The pair met up and hit it off immediately. After three months, they had gone into business together. “I came from this very commercial world, I understood purpose as a proposition and I knew how to talk to brands about it but he knew how to build [the platform] as he had been building white-label adtech for other companies,” Williams says.
The turning point for the pair came when she persuaded street-food operation Kerb to become Good-Loop’s first client. After that, Williams was able to take a live case study to Unilever; it bought into the vision and it took off from there.
New alliances
Good-Loop is now a business that employs 21 people and has offices in Edinburgh and London.
Brands that have worked with the startup include Nike, PepsiCo and Nestlé, the latter through its Cheerios cereal brand on both sides of the Atlantic. Recently, the company has also worked with Adidas on a campaign around its Stan Smith sustainable sneakers.

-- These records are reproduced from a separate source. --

(** * koishi-plugin-csss: address parsing, cached queries, batch fan-out,
      text reports and the schedule timer, embedded from [src/index.ts]
      (and the scheduler revision of the same file). *)

From Stdlib Require Import ZArith NArith List Bool Ascii String Lia Sorted Permutation.
From Stdlib Require Import DecimalPos.
From stdpp Require Import base option list gmap.
Import ListNotations.

Local Open Scope Z_scope.

(* ===================================================================== *)
(** ** JavaScript strings                                                 *)
(* ===================================================================== *)

(** A JavaScript string is a sequence of UTF-16 code units; [length],
    [substring], [padEnd] and the regular expressions of the plugin all
    count and match code units. *)
Module Js.

Definition jsstring : Type := list N.

(** Code unit of an ASCII character. *)
Definition ch (a : ascii) : N := N_of_ascii a.
Arguments ch : simpl never.

(** Literals are written as in the TypeScript source (the file is UTF-8):
    [utf16] decodes the bytes of a Rocq string literal into code units, with
    surrogate pairs for the astral plane (the emoji of the messages). *)
Definition units_of_code_point (cp : N) : jsstring :=
  if (cp <? 65536)%N then [cp]
  else let v := (cp - 65536)%N in
       [(55296 + N.shiftr v 10)%N; (56320 + N.land v 1023)%N].

Definition cont (b : N) : N := N.land b 63.

Fixpoint decode_utf8 (fuel : nat) (bs : list N) : jsstring :=
  match fuel with
  | O => []
  | S fuel' =>
    match bs with
    | [] => []
    | b0 :: r0 =>
      if (b0 <? 128)%N then b0 :: decode_utf8 fuel' r0
      else if (b0 <? 224)%N then
        match r0 with
        | b1 :: r1 =>
          units_of_code_point (N.shiftl (N.land b0 31) 6 + cont b1)
            ++ decode_utf8 fuel' r1
        | _ => []
        end
      else if (b0 <? 240)%N then
        match r0 with
        | b1 :: b2 :: r2 =>
          units_of_code_point
            (N.shiftl (N.land b0 15) 12 + N.shiftl (cont b1) 6 + cont b2)
            ++ decode_utf8 fuel' r2
        | _ => []
        end
      else
        match r0 with
        | b1 :: b2 :: b3 :: r3 =>
          units_of_code_point
            (N.shiftl (N.land b0 7) 18 + N.shiftl (cont b1) 12
             + N.shiftl (cont b2) 6 + cont b3)
            ++ decode_utf8 fuel' r3
        | _ => []
        end
    end
  end.

Definition utf16 (s : string) : jsstring :=
  let bs := List.map N_of_ascii (list_ascii_of_string s) in
  decode_utf8 (List.length bs) bs.
Arguments utf16 : simpl never.
(** * FLUX graph builder: a shallow embedding of [buildFLUXGraph]

    The builder assembles the node graph of one FLUX generation request from
    the application state.  It validates the selected models, rejects the
    FLUX Fill model in the two modes it cannot serve, lays down the base
    pipeline, dispatches on the generation mode, wires the optional adapters
    and post-processors, and hands the graph back together with the places
    of the seed and of the prompt.

    The per-feature sub-builders, the [Graph] class, the selectors and
    [getPrefixedId] live in other modules.  The sub-builders are taken as
    parameters (record [Env]); the [Graph] operations are modelled from the
    specification. *)

From stdpp Require Import gmap strings list fin_maps pretty.
From Stdlib Require Import PrimFloat.

Local Open Scope string_scope.
Local Open Scope Z_scope.

(* Decimal literals such as 0.2 denote the nearest binary64 value, as in the
   program. *)
#[local] Set Warnings "-inexact-float".

(** ** Values *)

(** JavaScript numbers that are not integers by construction (guidance,
    strength, denoising start) are IEEE binary64 values. *)
Definition number := float.

Inductive GenerationMode := txt2img | img2img | inpaint | outpaint.

(** The two error classes the builder throws itself, and a third one for
    whatever a delegated sub-builder may throw. *)
Inductive BuildError :=
| AssertionError (msg : string)
| UnsupportedGenerationModeError (msg : string)
| OtherError (msg : string).

(** Outcome of a call: a value, or a thrown error (a rejected promise for
    the asynchronous calls, which are awaited in sequence). *)
Inductive Completion (A : Type) :=
| Normal (a : A)
| Throw (e : BuildError).
Arguments Normal {A} a.
Arguments Throw {A} e.

#[global] Instance Completion_ret : MRet Completion := @Normal.
#[global] Instance Completion_bind : MBind Completion :=
  λ A B k c, match c with Normal a => k a | Throw e => Throw e end.

(** [assert(value, msg)] of tsafe, on a nullable value and on a condition. *)
Definition assertSome {A} (v : option A) (msg : string) : Completion A :=
  match v with Some a => Normal a | None => Throw (AssertionError msg) end.

Definition assertTrue (b : bool) (msg : string) : Completion unit :=
  if b then Normal tt else Throw (AssertionError msg).
(** * ScholarAI multi-agent research pipeline: a shallow embedding

    The development follows the Python sources of the advanced track
    (agents/topic_splitter.py, agents/researcher_agent.py,
    agents/synthesizer_agent.py, agents/critic_agent.py,
    agents/orchestrator.py and tools/web_search.py).

    What lies outside the repository is kept abstract:
    - the language model: every agent owns a tape of pending replies, one
      reply is consumed per chat completion, and an exhausted tape is an API
      failure;
    - [json.loads]: a parameter [json_loads] of the development;
    - the tool-calling conversation of a researcher (model calls and web
      searches): for the orchestrator its outcome is given per researcher;
      the loop itself is modelled apart, over the completions the model
      gives and the search client, a parameter [client_search];
    - the thread pool: the order in which futures complete is a list of future
      ids supplied by the environment.

    Python floats (progress values, relevance scores) are modelled as exact
    rationals, Python strings as Rocq strings (one [ascii] per character). *)

From Stdlib Require Import QArith Lqa.
From stdpp Require Import base strings list gmap sorting pretty.

Local Open Scope Z_scope.

(** ** Exceptions and fallible computations *)

Inductive exn_kind :=
| ValueError | JSONDecodeError | TypeError | AttributeError
| ValidationError | RuntimeError | APIError.

(** An exception object: its class and [str(e)]. *)
Record exn := Exn { exn_class : exn_kind; exn_str : string }.

Inductive result (A : Type) :=
| Ok (a : A)
| Raise (e : exn).
Arguments Ok {A} a.
Arguments Raise {A} e.

Definition result_bind {A B} (r : result A) (k : A -> result B) : result B :=
  match r with
  | Ok a => k a
  | Raise e => Raise e
  end.

Declare Scope result_scope.
Delimit Scope result_scope with res.
Notation "x <- e ;; k" := (result_bind e (fun x => k))
  (at level 100, e at next level, right associativity) : result_scope.

Fixpoint result_map {A B} (f : A -> result B) (l : list A) : result (list B) :=
  match l with
  | [] => Ok []
  | a :: l' =>
      (b <- f a ;;
       bs <- result_map f l' ;;
       Ok (b :: bs))%res
  end.

Definition is_ok {A} (r : result A) : bool :=
  match r with Ok _ => true | Raise _ => false end.

(** ** JSON values, as [json.loads] builds them *)

#[warnings="-register-all"]
Inductive json :=
| JNull
| JBool (b : bool)
| JInt (z : Z)
| JFloat (q : Q)
| JStr (s : string)
| JArr (items : list json)
| JObj (fields : list (string * json)).

Fixpoint assoc (key : string) (fields : list (string * json)) : option json :=
  match fields with
  | [] => None
  | (k, v) :: rest => if String.eqb k key then Some v else assoc key rest
  end.

(** [d.get(key, dflt)]: defined on dicts only. *)
Definition py_get (d : json) (key : string) (dflt : json) : result json :=
  match d with
  | JObj fields => Ok (default dflt (assoc key fields))
  | _ => Raise (Exn AttributeError "object has no attribute 'get'")
  end.

Definition chars (s : string) : list json :=
  (fun a => JStr (String a EmptyString)) <$> String.list_ascii_of_string s.

(** [for x in v]: lists give their items, dicts their keys, strings their
    characters; nothing else is iterable. *)
Definition py_iter (v : json) : result (list json) :=
  match v with
  | JArr items => Ok items
  | JObj fields => Ok ((fun kv => JStr kv.1) <$> fields)
  | JStr s => Ok (chars s)
  | _ => Raise (Exn TypeError "object is not iterable")
  end.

Williams says that about half of the brands to have used its platform have deployed creative linked to their values in some way.
“We actually did a test recently with a brand in the US, they had two pieces of creative with one that was explicitly purposeful. Their purpose is all around protecting and preserving national parks and then they had one that was more product-focused. The results were really interesting.The product-focus creative actually had higher ad recall. But the purposeful piece had higher affinity and loyalty, higher likeliness to recommend to a friend,” Williams says.
One unexpected challenge has been the matchmaking process with charities. Some clients, such as Dove, have had very clear ideas about whom they wish to support (UN Women or the Dove Self-Esteem Project) but for others it has been left to Good-Loop to make the connections.
“One of the first things I learned is that giving free money to charities isn't as easy as you think. There's a lot of nuance – and rightly so, as charities need to protect their brand and they need to make sure that they're partnering with businesses that they truly believe in and reinforce what they stand for.”
She gives the example of WWF, one of Good-Loop’s biggest charitable partners. As a “fully vegetarian” charity, it has turned down the opportunity to work with sustainable meat businesses who wanted to partner it.
“It’s right that WWF protects that integrity, and we can help make sure that their brand finds an alternative that is a better fit,” she says.
After being reliant on Williams tapping up brand-side contacts to bring in new business, in the past few years, Good-Loop has made inroads into media agencies, which, she says, were wary of “this warm, fuzzy charity thing when they have performance metrics to hit”.
Williams tells how after winning a competition to work on a KitKat campaign with Zenith, Good-Loop was able to build a deeper relationship with the agency. Zenith was recently reappointed to the Nestlé business.
“Really the true prize of that achievement was that it got us into Zenith, and it proved to them that we knew our shit and we deliver good results.” Now, the agency is one of Good-Loop’s biggest customers and has used its platform for its other clients besides Nestlé.
On a journey
Good-Loop now has its eye on US growth. It plans to set up an office there in 2022, with US business accounting for 48% of its revenue.
The other priority, Williams says, is looking at the area of sustainable adtech. This push includes products such as the green ad tag and the carbon calculator and making sure brands' efforts on diversity and inclusion are reflected in their ad buying and not accidentally preventing their media spend from supporting LGBTQ+ content through block lists.
But while there is a busy pipeline of innovations in the offing, the core product is still key.
Williams concludes: “At the very heart of this is this simple ad format that helps consumers use their eyeballs and their attention to do a little bit of good in collaboration with advertisers and that will never change.”